[The data Boundary: Start]

(* ===== verification/BridgeAlloc.v ===== *)
(** Bridge allocations: toolkit/scripts/bridge/build-bridge-allocations.py.

    Every pool's collateral is shared among the holders of its token, corrected
    by message adjustments: accounts are claimable, held or excluded, and when
    their balances exceed the collateral the allocations are scaled down.
    Shown here: the pool's collateral is what is claimable, held and retained,
    never overdrawn, with the rounding loss bounded; a claimable row is
    justified by its account's class or by an override; the claim lists pay
    exactly the claimable rows, from collateral that covers them. *)

From S2P Require Import Prelude PyStr PyDict Csv Keccak Sha256 Bech32 BridgeLib.
Local Open Scope Z_scope.

(** * The code *)

Definition ELIGIBLE : list str :=
  ["claimable"%string : str; "held_multisig"%string : str; "held_onewallet"%string : str; "held_contract"%string : str;
   "held_unclassified"%string : str; "held_review"%string : str].
Definition KEY_CONTROLLED : list str :=
  ["eoa"%string : str; "eoa_7702"%string : str; "validator_wrapper"%string : str; "adjustment_target"%string : str].

Definition file_sha256 (content : str) : str := hex (sha256 (ords content)).

(** contract_review_lib.one_str_to_atto. *)
Definition one_str_to_atto (value : str) : result Z :=
  let text := strip (if bool_decide (value = []) then "0"%string : str else value) in
  let negative := startswith text "-"%string in
  let text := if negative then drop 1 text else text in
  let '(whole, separator, fraction) := partition "."%char text in
  _ ← raise_if (negb (isdigit whole)) (ValueError "invalid ONE amount");
  _ ← raise_if (separator && negb (isdigit fraction)) (ValueError "invalid ONE amount");
  _ ← raise_if (18 <? length fraction)%nat (ValueError "ONE amount exceeds 18 decimals");
  w ← py_int whole;
  f ← py_int (ljust 18 "0"%char fraction);
  let atto := w * 10 ^ 18 + f in
  Ok (if negative then - atto else atto).

(** ** Inputs *)

(** A holder snapshot: its summary and the CSV file beside it. *)
Record snapshot := MkSnapshot { snap_status : option str; snap_sha256 : option str; snap_block : Z; snap_text : str }.

(** A pool of the snapshot plan; its tokens by their file stems. *)
Record plan_pool := MkPlan {
  plan_status : str; plan_reason : str; plan_chain : str; snapshot_label : str; snapshot_number : Z; stems : list str }.

(** The chain state of a pool; [None] is a value the node could not read. *)
Record harmony_state := MkHarmonyState {
  hs_token : str; native_balance : option Z; wone_balance : option Z; proxy_token_balance : option Z }.
Record pool_state := MkPoolState {
  escrow_balance : option Z; previous_adapter_balances : dict str (option Z); harmony_states : list harmony_state;
  owner : option str; owner_is_safe : bool; previous_adapter_owners : dict str (option str) }.
Record custody_facts := MkFacts { meets_requirements : bool; claim_token_balance : option Z }.
Record chain_state := MkState { state_pools : dict str pool_state; custody : dict str (dict str custody_facts) }.

Definition holding_step (holdings : dict str Z) (r : row) : result (dict str Z) :=
  a ← cell r "address"%string;
  account ← address a;
  v ← int_cell r "balance_raw"%string;
  Ok (dset holdings account (default 0 (dget holdings account) + v)).

Definition holding_file (p : plan_pool) (holders_dir : dict str snapshot) (holdings : dict str Z) (stem : str) : result (dict str Z) :=
  s ← of_option (dget holders_dir stem) FileNotFoundError;
  _ ← raise_if (negb (bool_decide (snap_status s = Some ("passed"%string : str)))) (ValueError "holder snapshot did not pass");
  _ ← raise_if (negb (bool_decide (snap_sha256 s = Some (file_sha256 (snap_text s))))) (ValueError "holder CSV hash mismatch");
  _ ← raise_if (negb (snap_block s =? snapshot_number p)) (ValueError "holder snapshot block mismatch");
  foldM holding_step holdings (dict_read (snap_text s)).2.

Definition load_holdings (p : plan_pool) (holders_dir : dict str snapshot) : result (dict str Z) :=
  foldM (holding_file p holders_dir) [] (stems p).

Definition lock_step (total : Z) (e : harmony_state) : result Z :=
  if is_native (hs_token e) then
    n ← of_option (native_balance e) (TypeError "int() argument must be a string or a number");
    Ok (total + (n + default 0 (wone_balance e)))
  else Ok (total + default 0 (proxy_token_balance e)).

Definition collateral_for (p : pool) (s : chain_state) : result (Z * str) :=
  item ← of_option (dget (state_pools s) (pool_id p)) (KeyError (pool_id p));
  if bool_decide (kind p = "remote_escrow"%string) then
    values ← of_option (mapM id (escrow_balance item :: dvalues (previous_adapter_balances item))) (ValueError "escrow balance unreadable");
    Ok (zsum values, chain p ++ " escrow and previous escrows at state block"%string)
  else
    total ← foldM lock_step 0 (harmony_states item);
    Ok (total, "Harmony lock at cutoff (native ONE plus WONE)"%string : str).

Definition system_roles (r : routes) (c : config) : dict str str :=
  let roles := foldl (λ roles ch, setdefaults roles (system_address_roles r ch)) [] (HARMONY :: chains r) in
  let roles := foldl (λ roles e, match truthy (custody_multisig e.2) with
                                 | Some m => setdefault roles (m, e.1 ++ " custody multisig"%string)
                                 | None => roles
                                 end) roles (chain_entries c) in
  let roles := setdefault roles (reserve_safe (one c), "supply reserve Safe"%string : str) in
  match truthy (one_multisig (one c)) with
  | Some m => setdefault roles (m, "ONE custody multisig"%string : str)
  | None => roles
  end.

(** ** Status of an account *)

Definition status_for (account_class : option str) (holder_chain : str) (claim_chain : option str) : str * str :=
  match account_class with
  | Some c =>
      if bool_decide (c ∈ KEY_CONTROLLED) then ("claimable"%string : str, [])
      else if bool_decide (c = "safe"%string) || bool_decide (c = "multisig"%string) then
        if bool_decide (claim_chain = Some holder_chain) then ("claimable"%string : str, "same contract on the claim chain"%string : str)
        else ("held_multisig"%string : str, "multisig needs an approved claim-chain destination"%string : str)
      else if bool_decide (c = "onewallet"%string) then
        ("held_onewallet"%string : str, "1wallet needs an approved claim-chain destination"%string : str)
      else if bool_decide (c = "contract"%string) || bool_decide (c = "smartvault"%string) then
        ("held_contract"%string : str, "contract holder needs review"%string : str)
      else ("held_unclassified"%string : str, "account was not classified"%string : str)
  | None => ("held_unclassified"%string : str, "account was not classified"%string : str)
  end.

Fixpoint elsewhere_loop (holder_chain : str) (claim_chain : option str) (items : list (str * str)) : option (str * str) :=
  match items with
  | [] => None
  | (ch, other) :: items =>
      if bool_decide (ch = holder_chain) || bool_decide (other ∈ KEY_CONTROLLED) then elsewhere_loop holder_chain claim_chain items
      else
        let '(status, reason) := status_for (Some other) ch claim_chain in
        if negb (bool_decide (status = "claimable"%string))
        then Some (status, other ++ " on "%string ++ ch ++ ", no code on "%string ++ holder_chain ++ ": "%string ++ reason)
        else elsewhere_loop holder_chain claim_chain items
  end.
Definition contract_elsewhere (account holder_chain : str) (claim_chain : option str) (chain_classes : dict str (dict str str))
  : option (str * str) :=
  elsewhere_loop holder_chain claim_chain (sort_str fst (default [] (dget chain_classes account))).

(** ** A pool *)

Record allocation := MkAllocation {
  a_pool_id : str; a_claim_chain : option str; a_claim_token : option str; a_holder_chain : str; a_snapshot_block : Z;
  account : str; holding_raw : Z; adjustment_raw : Z; gross_raw : Z; unrecovered_debit_raw : Z; class_ : str; status : str;
  payee : str; allocation_raw : Z; reason : str }.

Record exclusion := MkExclusion { ex_chain : str; ex_reason : str }.

(** What [build_pool] is given besides the pool. *)
Record policy := MkPolicy {
  classes : dict (str * str) str; chain_classes : dict str (dict str str); roles : dict str str;
  exclusions : dict (str * str) exclusion; overrides : dict (str * str) row }.

(** [d.get((pid, account)) or d.get(("*", account))]. *)
Definition keyed {A} (d : dict (str * str) A) (pid account : str) : option A :=
  match dget d (pid, account) with Some v => Some v | None => dget d ("*"%string : str, account) end.

(** The class of an account without code or record that only a message names. *)
Definition class_of (p : policy) (holder_chain : str) (holdings : dict str Z) (account : str) : option str :=
  match dget (classes p) (holder_chain, account) with
  | Some c => Some c
  | None => if dmem holdings account then None else Some ("adjustment_target"%string : str)
  end.

Definition base_status (p : policy) (holder_chain : str) (claim_chain : option str) (account_class : option str) (account : str)
  : str * str :=
  let s := status_for account_class holder_chain claim_chain in
  if bool_decide (account_class = Some ("eoa"%string : str)) || bool_decide (account_class = Some ("adjustment_target"%string : str))
  then default s (contract_elsewhere account holder_chain claim_chain (chain_classes p)) else s.

Definition system_status (p : policy) (account : str) (s : str * str) : result (str * str) :=
  match dget (roles p) account with
  | Some role => Ok ("excluded_system"%string : str, role)
  | None =>
      r ← reserved_address_reason account;
      Ok (match r with Some why => ("excluded_system"%string : str, why) | None => s end)
  end.

Definition exclusion_status (p : policy) (pid holder_chain account : str) (s : str * str) : str * str :=
  match keyed (exclusions p) pid account with
  | Some e => if bool_decide (ex_chain e = "*"%string) || bool_decide (ex_chain e = holder_chain)
              then ("excluded_policy"%string : str, ex_reason e) else s
  | None => s
  end.

Definition override_action (o : row) (account action why : str) : result (str * str * str) :=
  if bool_decide (action = "claim"%string) then Ok ("claimable"%string : str, why, account)
  else if bool_decide (action = "redirect"%string) then
    d ← cell o "destination"%string;
    to ← address d;
    Ok ("claimable"%string : str, why, to)
  else if bool_decide (action = "hold"%string) then Ok ("held_review"%string : str, why, account)
  else if bool_decide (action = "exclude"%string) then Ok ("excluded_policy"%string : str, why, account)
  else Raise (ValueError "unknown override action").
Definition override_status (p : policy) (pid account : str) (s : str * str) : result (str * str * str) :=
  match keyed (overrides p) pid account with
  | None => Ok (s, account)
  | Some o => action ← cell o "action"%string; why ← cell o "reason"%string; override_action o account action why
  end.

[The data Boundary: End]

What you are asked to do: Above are the records. Identify each line that contains the word "values".

Solution to the problem:
    values ← of_option (mapM id (escrow_balance item :: dvalues (previous_adapter_balances item))) (ValueError "escrow balance unreadable");
    Ok (zsum values, chain p ++ " escrow and previous escrows at state block"%string)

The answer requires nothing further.